Approximately 30 percent of patients prescribed prescription opioids will exhibit serious problematic or aberrant drug taking behaviors, including frank addiction. Although the development of addiction can occur in anyone taking prescription pain medications, the risk appears to increase for those with a history of addiction and mental health problems.

"Approximately 30 percent of patients prescribed prescription opioids will exhibit serious problematic or aberrant drug taking behaviors, including frank addiction."

Chronic non-cancer pain is common. In most surveys at least 20 percent of respondents report the presence of pain lasting longer than 6 months, and interfering with their quality of life.

There are a variety of non-opioid pain medications and non-medication based therapies such as physical therapy, massage, cognitive behavioral therapy, etc., which can be effective.

Chronic pain also occurs in patients who are addicted, but at a much higher rate estimated at 50 percent or more.

How to treat it

People who are opioid addicted and also have chronic pain, must be treated for both conditions simultaneously. If the addiction is not treated, there will likely be difficulty in the pain management. If chronic pain is not treated, it will likely lead to relapse of the addiction and potentially death. In response to these serious and complicated issues, the FDA has mandated free Risk Evaluation and Mitigation Strategy courses to educate prescribers on the safe and appropriate prescribing of extended release and long acting opioid pain medications.

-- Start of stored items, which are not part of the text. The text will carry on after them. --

(* ===== verification/Users.v ===== *)
(** * Users, devices and sessions of crates/server (users.rs, sessions.rs, state.rs)

    [UserRegistry] authorises device keys, [SessionTable] holds the sessions under a
    global and a per-user limit, and [ServerState] composes them with key generation
    and revocation.  Hash maps are [gmap]s; [Instant::now] is the argument [now] and
    the bytes a key pair is generated from are [entropy].  A [&mut ActiveSession] is
    the session and the table after the access. *)

From S2P Require Import Prelude Replay Crypto ToyCrypto.

Module RegistryError.

Inductive t :=
| BlankUserName
| DuplicateKey
| DuplicateUserId (id : Z)
| UnknownUser (id : Z)
| ZeroSessionLimit.

#[global] Instance eq_dec : EqDecision t.
Proof. solve_decision. Defined.

End RegistryError.

Record User := mkUser { id : Z; name : str; max_sessions : Z }.

#[global] Instance User_eq_dec : EqDecision User.
Proof. solve_decision. Defined.

Module UserRegistry.

Record t := mk { users : gmap Z User; devices : gmap (list Z) Z }.

Definition new : t := mk ∅ ∅.

Definition add_user (r : t) (user : User) : t * res RegistryError.t unit :=
  if bool_decide (trim (name user) = []) then (r, Err RegistryError.BlankUserName)
  else if max_sessions user =? 0 then (r, Err RegistryError.ZeroSessionLimit)
  else if bool_decide (is_Some (users r !! id user)) then (r, Err (RegistryError.DuplicateUserId (id user)))
  else (mk (<[id user := user]> (users r)) (devices r), Ok tt).

(** [HashMap::insert] has replaced the owner when it reports the old one. *)
Definition add_device (r : t) (user_id : Z) (key : PublicKey) : t * res RegistryError.t unit :=
  if bool_decide (users r !! user_id = None) then (r, Err (RegistryError.UnknownUser user_id))
  else
    let previous := devices r !! key in
    let r := mk (users r) (<[key := user_id]> (devices r)) in
    match previous with
    | Some _ => (r, Err RegistryError.DuplicateKey)
    | None => (r, Ok tt)
    end.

Multidisciplinary programs, treating both pain and addiction, have shown positive outcomes. The team consists of an addiction specialist, a pain specialist, psychiatrists and psychologists, physical therapists and other providers.

Unfortunately, the number of these programs is limited and insurance coverage can be a challenge. Educating medical professionals to manage the vexing conditions of pain and addiction is the only way to grow a workforce capable of reversing pain related opioid deaths.